L’Association participera, dans les années qui viennent, à l’organisation d’autres colloques, à Saint-Pétersbourg (avril 2003), à Tallinn en Estonie ( fin 2003) et en Pologne.

 

L’Association a également invité à Orléans en mai 1998, avec le concours financier de différentes paroisses de cette ville, une troupe de jeunes comédiens amateurs, qui a interprété en français une partie de la Jeanne d’Arc de Péguy.

 

Outre l’aide aux différents Centres par des contributions financières (modestes), des dons de livres et documents et l’échange d’informations, outre la participation à l’organisation des rencontres à l’étranger, l’Association favorise la traduction, dans les langues des pays où s’exerce son activité, des études sur Jeanne d’Arc et des œuvres de Péguy.
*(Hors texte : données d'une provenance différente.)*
Lemma charging_flag_inverted_witness :
  ∃ p, publishAvailability simulated_after true epoch = Some p ∧ sp_Charging p = true ∧
    bt_Soc (ApplyPower (sv_Battery simulated_after) (sv_currentPower simulated_after) Second).1
      <= bt_Soc (sv_Battery simulated_after).
Proof.
  eexists. split; [vm_compute; reflexivity|]. split; [reflexivity|].
  eapply (charging_flag_inverted simulated_after true epoch _ Second).
  - unfold battery_wf. vm_compute. repeat split; discriminate.
  - reflexivity.
  - vm_compute. reflexivity.
  - reflexivity.
Defined.

Lemma refused_order_acknowledged_witness :
  ∃ v1 out1 v2 out2,
    onCommand simulated "cmd" 20 epoch = Some (v1, out1) ∧ sv_currentPower v1 = 0 ∧
    worker v1 0 true true epoch = Some (v2, out2) ∧ SAck "cmd" ∈ out2 ∧
    SResult 0 epoch true epoch ∈ out2.
Proof.
  apply (refused_order_acknowledged simulated "cmd" 20 0 true epoch epoch); reflexivity.
Defined.

(** ** KPIs, configuration, grid signals, telemetry, collector *)


(** A file that only sets what has no default. *)
Definition decoded : Config Q :=
  MkConfig (MkLoggingConfig "" "" 0 0 0)
    (MkRTEConfig "mock" (MkRTEClientConfig "" "" "" "" 0) "127.0.0.1:8080")
    (MkGenConfig true "" "" "" 0 0 0 0 0 0 [] 0 0 "")
    (MkTelemetryConfig false "" 0 "" "" "" 0).

Definition loaded : Config Q :=
  match Load ".YAML" "UTC" (inr decoded) with inr c => c | inl _ => decoded end.

Lemma Load_valid_witness : Load ".YAML" "UTC" (inr decoded) = inr loaded ∧ config_ok loaded.
Proof.
  assert (Load ".YAML" "UTC" (inr decoded) = inr loaded) as Hl by (vm_compute; reflexivity).
  split; [exact Hl|]. exact (Load_valid ".YAML" "UTC" (inr decoded) loaded Hl).
Defined.

Lemma Load_skips_RTE_defaults_witness :
  ∃ err, Load ".json" "UTC" (inr (MkConfig (cfg_Logging decoded)
      (MkRTEConfig "client" (MkRTEClientConfig "u" "i" "s" "t" 0) "")
      (cfg_RTEGenerator decoded) (cfg_Telemetry decoded))) = inl err.
Proof. apply Load_skips_RTE_defaults; cbn; discriminate || reflexivity. Defined.

Lemma loaded_ok : config_ok loaded.
Proof.
  split; [left; reflexivity|discriminate|left; split; [reflexivity|discriminate]|..];
    vm_compute; try (split; [reflexivity|discriminate]); try discriminate; try reflexivity.
  left. reflexivity.
Qed.

Lemma Generate_bounds_witness :
  let sig := Generate (cfg_RTEGenerator loaded) (MkDraws 0 (1 # 2) (3 # 4) (1 # 4) (9 # 10)) epoch in
  5 <= PowerKW sig <= 25 ∧ ∃ s, sig_Duration sig = (s * Second)%Z ∧ (120 <= s <= 600)%Z.
Proof.
  destruct (Generate_bounds loaded (MkDraws 0 (1 # 2) (3 # 4) (1 # 4) (9 # 10)) epoch 0 0 loaded_ok)
    as (Hp & Hd & _).
  - vm_compute. discriminate.
  - vm_compute. discriminate.
  - split; [exact Hp|exact Hd].
Defined.

Definition grid_signal : Signal Q :=
  MkRteSignal "aFRR_UP" (MkTime 1000000000 0) (MkTime 901000000000 0) 120 ∅.

Lemma handleSignal_spec_witness :
  ∃ fs, handleSignal "POST" (inr grid_signal) = (HStatus 200, [RTotal "aFRR_UP"], Some fs) ∧
    (0 < sig_Duration fs)%Z.
Proof.
  assert (handleSignal "POST" (inr grid_signal) = (HStatus 200, [RTotal "aFRR_UP"],
    Some (MkSignal SignalAFRR 120 900000000000%Z (MkTime 1000000000 0)))) as Hrun
    by (vm_compute; reflexivity).
  eexists. split; [exact Hrun|].
  destruct (handleSignal_spec "POST" (inr grid_signal) _ _ _ Hrun)
    as (s & _ & _ & _ & _ & _ & _ & _ & _ & Hd & _).
  exact Hd.
Defined.

Lemma emit_announces_twice_witness :
  let m := MkManager DEqual LPNone ∅ FNoop true Second None true None None None None [] in
  ∃ mgr' eff geff err, emit fill_solver 10 (Some m) true None site (ask 12) = Some (mgr', eff, geff, err) ∧
    signals eff = [ask 12; ask 12].
Proof.
  eexists _, _, _, _. split; [vm_compute; reflexivity|].
  eapply (emit_announces_twice fill_solver 10
    (MkManager DEqual LPNone ∅ FNoop true Second None true None None None None []) None site (ask 12)).
  - reflexivity.
  - vm_compute. reflexivity.
Defined.

Lemma randomType_agrees_witness :
  let cfg := MkGenConfig true "" "" "" 0 0 0 0 0 0 ["FCR"; "MA"] 0 0 "" in
  randomType cfg 1 = SignalFCR.
Proof.
  apply (proj2 (randomType_agrees (MkGenConfig true "" "" "" 0 0 0 0 0 0 ["FCR"; "MA"] 0 0 "") 1
    (MkRteSignal "MA" epoch epoch 1 ∅) SignalMA eq_refl eq_refl)).
  apply list_elem_of_here.
Defined.

Lemma process_spec_witness :
  ∃ ev, process true 0 (inr (MkMsg "" (3 # 2) (Some true) None 7 None)) "v2g/state/a" "push" epoch
        = (None, [ev]) ∧ ID (se_Vehicle ev) = "a".
Proof.
  destruct (process_spec 0 (inr (MkMsg "" (3 # 2) (Some true) None 7 None)) "v2g/state/a" "push" epoch
    "v2g/state" "a" eq_refl (bool_decide_unpack (no_slash "a") ltac:(vm_compute; exact I))) as (ev & Hev & _ & _ & _ & Hid).
  exists ev. split; [exact Hev|exact Hid].
Defined.

Lemma poll_drops_topic_id_witness :
  ∃ r ev, doPoll true 0 epoch (Some (inr evs))
          [PResponse (onResponse "v2g/response/a" (inr (MkMsg "" (1 # 2) None None 7 None)) epoch) epoch; PDone]
        = Some r ∧ pr_states r = [ev] ∧ ID (se_Vehicle ev) = "".
Proof.
  exact (proj1 (poll_drops_topic_id 0 epoch evs "v2g/response/a" (MkMsg "" (1 # 2) None None 7 None) epoch
    eq_refl)).
Defined.

Definition mgr_bus : DispatchManager Q :=
  MkManager DEqual LPNone ∅ FNoop true Second None true None None None None [].

Definition bus_out : DispatchResult Q * DispatchManager Q * list (effect Q) :=
  default (MkResult ∅ None ∅ ∅ (ask 0) 0 ∅, mgr_bus, []) (Dispatch fill_solver 10 mgr_bus site (ask 12) []).

Lemma bus_run :
  Dispatch fill_solver 10 mgr_bus site (ask 12) [] = Some (bus_out.1.1, bus_out.1.2, bus_out.2).
Proof. vm_compute. reflexivity. Qed.

Lemma collector_acks_witness :
  omap (fun c => match c with CAck a => Some (da_VehicleID a, da_Acknowledged a) | CSignal _ => None end)
    (omap (collect true true epoch) bus_out.2) ≡ₚ map_to_list (dr_Acknowledged bus_out.1.1).
Proof.
  exact (collector_acks fill_solver 10 mgr_bus site (ask 12) [] bus_out.1.1 bus_out.1.2 bus_out.2
    true epoch site_fair eq_refl bus_run).
Defined.

(** ** REST handlers *)

Definition get_request (path : string) (query : gmap string (list string)) : Request :=
  MkRequest "GET" path query "Bearer secret".

(** Asking for the frequency reserve returns records of every type. *)
Definition history_request : Request :=
  get_request "/api/dispatch/logs" {["signal_type" := ["FCR"]]}.

Definition logged_ma : LogRecord Q :=
  let s := MkSignal SignalMA 12 (30 * Minute)%Z epoch in
  MkLogRecord epoch s 12 ["a"] (MkLogResult {["a" := 12]} None ∅ ∅ s 0 ∅).

Lemma NewLogHandler_serves_witness :
  ∃ res, NewLogHandler (jsonl_store [MkLine 300 (Some logged_ma)]) "secret" (fun _ => None)
      (fun _ => None) history_request = RJson (Some res) ∧ logged_ma ∈ res.
Proof.
  destruct (NewLogHandler_serves [(300%Z, logged_ma)] [MkLine 300 (Some logged_ma)] "secret"
    (fun _ => None) (fun _ => None) history_request) as [Hok _].
  - reflexivity.
  - repeat constructor.
  - reflexivity.
  - destruct Hok as (res & Hres & _ & Hin); [right; reflexivity|].
    exists res. split; [exact Hres|]. apply Hin. split; [constructor|].
    split_and!; [intros t [=]|intros t [=]|intros ty Hty|reflexivity].
    repeat (apply elem_of_cons in Hty as [->|Hty]; [discriminate|]). inversion Hty.
Defined.

Definition forecaster : PredictionEngine Q :=
  MkPrediction (fun _ _ => 1) (fun id _ => if bool_decide (id = "a") then [0.8; 0.7] else []).


Definition energies : list (EcoRecord Q) :=
  [MkEco "a" epoch 3 0; MkEco "a" epoch 2 1].

Lemma NewKPIHandler_serves_witness :
  ∃ days, NewKPIHandler (fun id s f => inr (sql_query range_reversed energies id s f)) 40
      (fun _ => None) epoch (fun _ => None) (get_request "/api/vehicles/a/kpis" ∅) =
    RJson (Some (kpi_entry 40 <$> days)) ∧ NoDup (date_key <$> days).
Proof.
  destruct (NewKPIHandler_serves (sql_query range_reversed) energies 40 (fun _ => None) epoch
    (fun _ => None) (get_request "/api/vehicles/a/kpis" ∅) "a") as (days & Hdays & _ & Hnd & _).
  - reflexivity.
  - reflexivity.
  - apply (bool_decide_unpack (no_slash "a")). vm_compute. exact I.
  - reflexivity.
  - exists days. split; [exact Hdays|exact Hnd].
Defined.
Pour la Russie, l’étude de Vladimir Raïtsess sur Jeanne d’Arc a été traduite en français par Yves Avril (catte traduction attend son éditeur). Aux éditions Naouka, a paru en 2003 la première traduction intégrale du Mystère de la Charité de Jeanne d’Arc et de Notre Jeunesse (traduction, présentation et notes de Tatiana Taïmanova, Elizavéta Leguenkova, Elena Djoussoiéva, Anna Vladimirova, responsables du Centre de Saint-Pétersbourg). Dans quelques mois paraîtra, également en russe, aux mêmes éditions, Le Porche du Mystère de la deuxième vertu, dont la traduction est due à Ludmila Chvedova et Michel Nasonov, avec une présentation de Tatiana Victoroff et des notes de Romain Vaissermann (cette édition est subventionnée par L’Amitié Charles Péguy). Le Messager, revue du Mouvement chrétien russe, dont la secrétaire de rédaction est Tatiana Victoroff, a consacré une partie de ses numéros 183 et 184 (I & II-2002) à Péguy (études et traductions). Un prochain numéro de cette même revue publiera « Jeanne d’Arc en Russie » ; une étude d’Yves Avril, dans une traduction de Ludmila Chvedova.

En Pologne, Maria Żurowska, adjointe de Katarzyna Pereira, achève la traduction d’une anthologie, prose et poésie, de Péguy, suivie d’études sur différents aspects de son œuvre, études dont certaines sont tirées des Bulletins de l’Amitié Charles Péguy. Cette anthologie paraîtra à la fin de l’année 2003.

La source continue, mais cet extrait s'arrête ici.